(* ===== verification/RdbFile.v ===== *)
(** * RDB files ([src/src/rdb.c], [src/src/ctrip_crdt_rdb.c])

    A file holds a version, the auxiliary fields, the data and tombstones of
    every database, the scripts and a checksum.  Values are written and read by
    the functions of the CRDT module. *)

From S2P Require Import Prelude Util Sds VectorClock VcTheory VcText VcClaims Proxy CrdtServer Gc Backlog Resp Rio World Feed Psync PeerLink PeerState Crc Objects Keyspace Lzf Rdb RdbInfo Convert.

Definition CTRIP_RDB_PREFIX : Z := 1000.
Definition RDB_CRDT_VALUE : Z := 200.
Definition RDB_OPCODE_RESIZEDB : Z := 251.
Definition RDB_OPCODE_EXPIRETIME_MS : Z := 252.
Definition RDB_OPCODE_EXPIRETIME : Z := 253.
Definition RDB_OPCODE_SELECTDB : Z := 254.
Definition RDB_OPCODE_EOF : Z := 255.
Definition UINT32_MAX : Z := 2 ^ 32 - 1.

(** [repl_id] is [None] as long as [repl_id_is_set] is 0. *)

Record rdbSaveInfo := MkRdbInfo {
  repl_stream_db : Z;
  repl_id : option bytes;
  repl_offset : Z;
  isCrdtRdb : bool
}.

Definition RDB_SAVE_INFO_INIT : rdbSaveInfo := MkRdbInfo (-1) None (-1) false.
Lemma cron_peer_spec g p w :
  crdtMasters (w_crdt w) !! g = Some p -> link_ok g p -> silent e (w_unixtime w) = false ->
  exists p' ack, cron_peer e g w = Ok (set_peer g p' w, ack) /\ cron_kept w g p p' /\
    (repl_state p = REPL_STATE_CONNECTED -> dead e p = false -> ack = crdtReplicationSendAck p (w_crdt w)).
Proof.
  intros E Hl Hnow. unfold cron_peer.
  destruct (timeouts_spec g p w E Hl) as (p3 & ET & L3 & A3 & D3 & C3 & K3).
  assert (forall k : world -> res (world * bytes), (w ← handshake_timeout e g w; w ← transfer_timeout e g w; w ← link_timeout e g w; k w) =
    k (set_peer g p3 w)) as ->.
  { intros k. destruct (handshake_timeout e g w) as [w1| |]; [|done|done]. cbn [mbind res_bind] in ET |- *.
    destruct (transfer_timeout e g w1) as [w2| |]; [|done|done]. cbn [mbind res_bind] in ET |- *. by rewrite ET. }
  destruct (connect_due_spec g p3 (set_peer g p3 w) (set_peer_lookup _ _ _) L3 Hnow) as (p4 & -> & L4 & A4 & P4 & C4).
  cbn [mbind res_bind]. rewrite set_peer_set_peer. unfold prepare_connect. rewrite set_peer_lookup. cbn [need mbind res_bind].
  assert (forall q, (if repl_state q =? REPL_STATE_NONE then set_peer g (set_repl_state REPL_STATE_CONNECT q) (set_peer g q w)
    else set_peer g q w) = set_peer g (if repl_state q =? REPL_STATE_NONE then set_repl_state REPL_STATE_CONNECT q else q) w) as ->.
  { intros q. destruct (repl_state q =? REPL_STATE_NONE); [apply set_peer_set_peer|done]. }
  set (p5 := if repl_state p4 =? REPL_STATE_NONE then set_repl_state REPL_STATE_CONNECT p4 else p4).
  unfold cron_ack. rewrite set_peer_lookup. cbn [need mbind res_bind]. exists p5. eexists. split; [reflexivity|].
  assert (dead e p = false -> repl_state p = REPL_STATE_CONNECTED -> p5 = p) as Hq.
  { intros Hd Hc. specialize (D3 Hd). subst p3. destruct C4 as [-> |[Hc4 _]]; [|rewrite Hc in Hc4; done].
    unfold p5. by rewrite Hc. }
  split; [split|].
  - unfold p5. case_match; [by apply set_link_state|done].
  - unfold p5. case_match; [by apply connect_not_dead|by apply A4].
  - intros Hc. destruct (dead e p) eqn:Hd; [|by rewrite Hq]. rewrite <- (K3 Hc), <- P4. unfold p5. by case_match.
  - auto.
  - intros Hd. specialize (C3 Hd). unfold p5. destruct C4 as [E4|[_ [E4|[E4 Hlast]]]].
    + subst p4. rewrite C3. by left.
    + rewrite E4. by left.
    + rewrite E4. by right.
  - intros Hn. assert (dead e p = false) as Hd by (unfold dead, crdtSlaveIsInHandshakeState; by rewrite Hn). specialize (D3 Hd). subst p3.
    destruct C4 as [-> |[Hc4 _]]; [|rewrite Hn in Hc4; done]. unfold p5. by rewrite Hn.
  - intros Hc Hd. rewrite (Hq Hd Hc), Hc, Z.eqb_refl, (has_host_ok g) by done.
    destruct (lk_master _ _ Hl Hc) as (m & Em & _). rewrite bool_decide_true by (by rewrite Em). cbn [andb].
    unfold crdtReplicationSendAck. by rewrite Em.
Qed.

—————

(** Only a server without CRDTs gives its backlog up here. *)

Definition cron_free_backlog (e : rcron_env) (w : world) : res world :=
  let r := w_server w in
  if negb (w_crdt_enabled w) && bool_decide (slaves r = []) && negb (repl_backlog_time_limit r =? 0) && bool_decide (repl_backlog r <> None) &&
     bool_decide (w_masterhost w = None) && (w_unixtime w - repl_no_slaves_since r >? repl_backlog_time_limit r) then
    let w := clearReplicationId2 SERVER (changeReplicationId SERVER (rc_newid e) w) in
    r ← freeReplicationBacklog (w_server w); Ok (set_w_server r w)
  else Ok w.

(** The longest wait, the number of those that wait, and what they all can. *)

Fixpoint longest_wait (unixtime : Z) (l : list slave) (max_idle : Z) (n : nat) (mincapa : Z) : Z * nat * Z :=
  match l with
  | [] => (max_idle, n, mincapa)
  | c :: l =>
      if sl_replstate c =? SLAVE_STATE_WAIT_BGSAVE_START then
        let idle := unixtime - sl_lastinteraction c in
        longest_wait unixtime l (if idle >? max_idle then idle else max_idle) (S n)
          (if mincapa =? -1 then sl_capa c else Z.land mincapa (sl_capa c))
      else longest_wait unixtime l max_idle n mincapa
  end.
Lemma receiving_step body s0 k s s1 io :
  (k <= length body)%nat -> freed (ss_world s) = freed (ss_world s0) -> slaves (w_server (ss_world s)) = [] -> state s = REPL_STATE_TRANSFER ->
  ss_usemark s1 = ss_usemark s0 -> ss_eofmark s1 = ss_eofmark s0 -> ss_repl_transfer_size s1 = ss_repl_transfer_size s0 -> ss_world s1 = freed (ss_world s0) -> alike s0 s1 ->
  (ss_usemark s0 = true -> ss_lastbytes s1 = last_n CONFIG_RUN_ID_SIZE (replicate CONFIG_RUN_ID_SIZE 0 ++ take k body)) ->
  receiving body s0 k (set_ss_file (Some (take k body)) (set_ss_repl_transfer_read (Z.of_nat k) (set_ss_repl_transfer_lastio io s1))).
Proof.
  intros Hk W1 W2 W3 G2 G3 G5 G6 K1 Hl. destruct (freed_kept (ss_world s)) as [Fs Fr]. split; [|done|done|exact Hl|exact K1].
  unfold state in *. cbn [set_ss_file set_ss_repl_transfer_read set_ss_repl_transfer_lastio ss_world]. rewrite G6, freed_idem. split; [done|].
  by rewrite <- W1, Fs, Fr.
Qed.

—————

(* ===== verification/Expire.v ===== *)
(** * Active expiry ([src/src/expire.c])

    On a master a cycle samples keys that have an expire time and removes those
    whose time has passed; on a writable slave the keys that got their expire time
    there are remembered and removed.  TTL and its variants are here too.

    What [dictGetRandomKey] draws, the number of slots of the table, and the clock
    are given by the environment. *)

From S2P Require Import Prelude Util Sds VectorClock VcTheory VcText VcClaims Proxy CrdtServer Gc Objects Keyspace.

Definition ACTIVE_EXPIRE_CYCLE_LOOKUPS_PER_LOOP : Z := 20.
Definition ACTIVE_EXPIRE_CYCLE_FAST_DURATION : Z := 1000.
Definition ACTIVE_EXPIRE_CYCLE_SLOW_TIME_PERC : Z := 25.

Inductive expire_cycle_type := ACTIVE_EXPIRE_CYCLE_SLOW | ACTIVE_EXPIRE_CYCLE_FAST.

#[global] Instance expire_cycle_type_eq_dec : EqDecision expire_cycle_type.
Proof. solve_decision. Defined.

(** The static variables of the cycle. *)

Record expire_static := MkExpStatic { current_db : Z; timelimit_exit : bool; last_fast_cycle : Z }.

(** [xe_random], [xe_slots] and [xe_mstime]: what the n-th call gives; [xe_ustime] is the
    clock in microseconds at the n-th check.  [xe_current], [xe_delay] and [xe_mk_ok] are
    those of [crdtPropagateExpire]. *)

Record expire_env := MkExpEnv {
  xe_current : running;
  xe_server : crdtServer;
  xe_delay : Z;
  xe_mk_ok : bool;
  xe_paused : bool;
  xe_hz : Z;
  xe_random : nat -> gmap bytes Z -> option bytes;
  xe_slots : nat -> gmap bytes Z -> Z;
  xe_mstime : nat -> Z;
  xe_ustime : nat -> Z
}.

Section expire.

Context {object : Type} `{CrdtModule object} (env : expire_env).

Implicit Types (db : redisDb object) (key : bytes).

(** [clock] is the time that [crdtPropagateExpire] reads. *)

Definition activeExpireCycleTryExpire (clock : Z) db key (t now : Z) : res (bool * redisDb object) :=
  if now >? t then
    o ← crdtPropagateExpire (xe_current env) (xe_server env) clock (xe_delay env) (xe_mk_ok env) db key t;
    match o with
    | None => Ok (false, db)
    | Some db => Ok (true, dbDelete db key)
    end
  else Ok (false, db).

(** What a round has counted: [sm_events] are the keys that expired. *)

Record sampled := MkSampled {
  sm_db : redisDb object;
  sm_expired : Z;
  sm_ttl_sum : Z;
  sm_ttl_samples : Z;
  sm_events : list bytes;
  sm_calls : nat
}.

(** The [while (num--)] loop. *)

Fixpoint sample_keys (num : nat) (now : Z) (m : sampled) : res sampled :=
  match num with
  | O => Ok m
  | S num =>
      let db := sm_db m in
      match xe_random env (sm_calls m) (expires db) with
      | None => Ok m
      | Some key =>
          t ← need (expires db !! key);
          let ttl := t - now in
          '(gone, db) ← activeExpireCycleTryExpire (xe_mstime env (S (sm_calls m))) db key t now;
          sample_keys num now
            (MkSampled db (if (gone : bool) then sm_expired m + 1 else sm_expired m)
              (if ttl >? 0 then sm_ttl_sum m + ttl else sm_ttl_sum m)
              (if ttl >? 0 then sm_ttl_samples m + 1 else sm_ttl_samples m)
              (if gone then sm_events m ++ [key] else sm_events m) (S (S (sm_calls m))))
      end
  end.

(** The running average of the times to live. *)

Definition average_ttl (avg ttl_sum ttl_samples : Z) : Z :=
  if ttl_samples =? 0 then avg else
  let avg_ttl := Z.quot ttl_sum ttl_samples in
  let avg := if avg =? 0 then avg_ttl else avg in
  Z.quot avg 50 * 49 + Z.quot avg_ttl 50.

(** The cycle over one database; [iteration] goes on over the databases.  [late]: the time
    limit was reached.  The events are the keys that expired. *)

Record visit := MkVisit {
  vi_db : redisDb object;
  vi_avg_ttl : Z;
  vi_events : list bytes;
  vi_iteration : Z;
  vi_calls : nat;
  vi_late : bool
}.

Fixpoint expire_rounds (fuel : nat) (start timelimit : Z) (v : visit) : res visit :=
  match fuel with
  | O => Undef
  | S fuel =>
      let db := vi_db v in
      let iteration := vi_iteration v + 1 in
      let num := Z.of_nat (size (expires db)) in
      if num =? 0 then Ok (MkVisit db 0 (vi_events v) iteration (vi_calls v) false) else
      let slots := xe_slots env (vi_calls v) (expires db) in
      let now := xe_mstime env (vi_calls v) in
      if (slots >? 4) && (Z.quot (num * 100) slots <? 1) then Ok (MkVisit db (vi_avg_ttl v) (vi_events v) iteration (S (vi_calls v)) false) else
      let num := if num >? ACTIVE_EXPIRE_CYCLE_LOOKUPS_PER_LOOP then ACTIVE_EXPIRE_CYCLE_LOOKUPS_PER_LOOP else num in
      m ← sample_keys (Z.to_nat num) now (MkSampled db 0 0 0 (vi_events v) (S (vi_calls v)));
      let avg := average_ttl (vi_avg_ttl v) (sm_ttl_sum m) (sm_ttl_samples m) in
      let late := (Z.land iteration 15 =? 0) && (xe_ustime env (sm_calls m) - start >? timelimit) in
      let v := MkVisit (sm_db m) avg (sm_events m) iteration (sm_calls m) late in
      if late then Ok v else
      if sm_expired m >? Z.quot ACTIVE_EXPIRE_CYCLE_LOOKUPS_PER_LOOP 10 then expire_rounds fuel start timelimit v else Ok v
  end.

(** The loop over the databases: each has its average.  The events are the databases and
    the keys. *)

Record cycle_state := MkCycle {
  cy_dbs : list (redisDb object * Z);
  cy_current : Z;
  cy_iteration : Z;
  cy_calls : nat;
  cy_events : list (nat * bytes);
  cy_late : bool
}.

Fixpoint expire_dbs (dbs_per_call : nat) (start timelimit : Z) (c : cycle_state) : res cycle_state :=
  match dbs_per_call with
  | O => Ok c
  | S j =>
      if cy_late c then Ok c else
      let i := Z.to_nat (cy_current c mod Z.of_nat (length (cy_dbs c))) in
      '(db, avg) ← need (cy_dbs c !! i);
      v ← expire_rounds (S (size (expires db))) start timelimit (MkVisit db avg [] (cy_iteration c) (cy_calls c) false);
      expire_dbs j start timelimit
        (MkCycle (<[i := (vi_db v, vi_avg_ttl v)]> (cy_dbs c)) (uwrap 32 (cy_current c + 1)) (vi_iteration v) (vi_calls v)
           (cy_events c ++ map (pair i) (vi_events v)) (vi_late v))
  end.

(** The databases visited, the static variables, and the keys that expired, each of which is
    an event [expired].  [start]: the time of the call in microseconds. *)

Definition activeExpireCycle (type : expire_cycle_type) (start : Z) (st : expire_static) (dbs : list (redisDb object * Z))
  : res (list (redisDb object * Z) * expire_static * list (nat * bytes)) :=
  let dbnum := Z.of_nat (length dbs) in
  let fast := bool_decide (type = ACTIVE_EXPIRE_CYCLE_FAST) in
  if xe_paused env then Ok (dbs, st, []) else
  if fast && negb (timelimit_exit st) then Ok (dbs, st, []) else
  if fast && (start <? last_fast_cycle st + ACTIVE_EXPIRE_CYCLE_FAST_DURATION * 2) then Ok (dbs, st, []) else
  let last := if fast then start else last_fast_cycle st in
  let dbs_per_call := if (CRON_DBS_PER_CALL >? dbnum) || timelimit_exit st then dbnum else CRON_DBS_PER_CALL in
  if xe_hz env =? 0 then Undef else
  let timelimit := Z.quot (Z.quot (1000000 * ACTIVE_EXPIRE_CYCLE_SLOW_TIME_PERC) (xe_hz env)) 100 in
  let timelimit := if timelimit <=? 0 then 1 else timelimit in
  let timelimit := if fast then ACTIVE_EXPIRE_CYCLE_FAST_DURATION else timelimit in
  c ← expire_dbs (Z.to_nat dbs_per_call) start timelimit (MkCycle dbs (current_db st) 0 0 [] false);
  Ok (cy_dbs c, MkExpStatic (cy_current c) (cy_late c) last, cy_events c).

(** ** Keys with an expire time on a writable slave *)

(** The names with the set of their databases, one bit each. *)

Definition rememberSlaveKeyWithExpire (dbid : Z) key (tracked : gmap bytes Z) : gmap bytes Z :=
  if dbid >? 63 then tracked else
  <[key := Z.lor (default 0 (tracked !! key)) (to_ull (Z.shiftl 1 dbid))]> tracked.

—————

▶ **What is needed**
The line above containing "(* ===== verification/RdbFile.v ===== *)", the line containing "destruct (timeouts_spec g", and every line between them are to be transcribed exactly; no other line is wanted.

▶ **Result**
(* ===== verification/RdbFile.v ===== *)
(** * RDB files ([src/src/rdb.c], [src/src/ctrip_crdt_rdb.c])

    A file holds a version, the auxiliary fields, the data and tombstones of
    every database, the scripts and a checksum.  Values are written and read by
    the functions of the CRDT module. *)

From S2P Require Import Prelude Util Sds VectorClock VcTheory VcText VcClaims Proxy CrdtServer Gc Backlog Resp Rio World Feed Psync PeerLink PeerState Crc Objects Keyspace Lzf Rdb RdbInfo Convert.

Definition CTRIP_RDB_PREFIX : Z := 1000.
Definition RDB_CRDT_VALUE : Z := 200.
Definition RDB_OPCODE_RESIZEDB : Z := 251.
Definition RDB_OPCODE_EXPIRETIME_MS : Z := 252.
Definition RDB_OPCODE_EXPIRETIME : Z := 253.
Definition RDB_OPCODE_SELECTDB : Z := 254.
Definition RDB_OPCODE_EOF : Z := 255.
Definition UINT32_MAX : Z := 2 ^ 32 - 1.

(** [repl_id] is [None] as long as [repl_id_is_set] is 0. *)

Record rdbSaveInfo := MkRdbInfo {
  repl_stream_db : Z;
  repl_id : option bytes;
  repl_offset : Z;
  isCrdtRdb : bool
}.

Definition RDB_SAVE_INFO_INIT : rdbSaveInfo := MkRdbInfo (-1) None (-1) false.
Lemma cron_peer_spec g p w :
  crdtMasters (w_crdt w) !! g = Some p -> link_ok g p -> silent e (w_unixtime w) = false ->
  exists p' ack, cron_peer e g w = Ok (set_peer g p' w, ack) /\ cron_kept w g p p' /\
    (repl_state p = REPL_STATE_CONNECTED -> dead e p = false -> ack = crdtReplicationSendAck p (w_crdt w)).
Proof.
  intros E Hl Hnow. unfold cron_peer.
  destruct (timeouts_spec g p w E Hl) as (p3 & ET & L3 & A3 & D3 & C3 & K3).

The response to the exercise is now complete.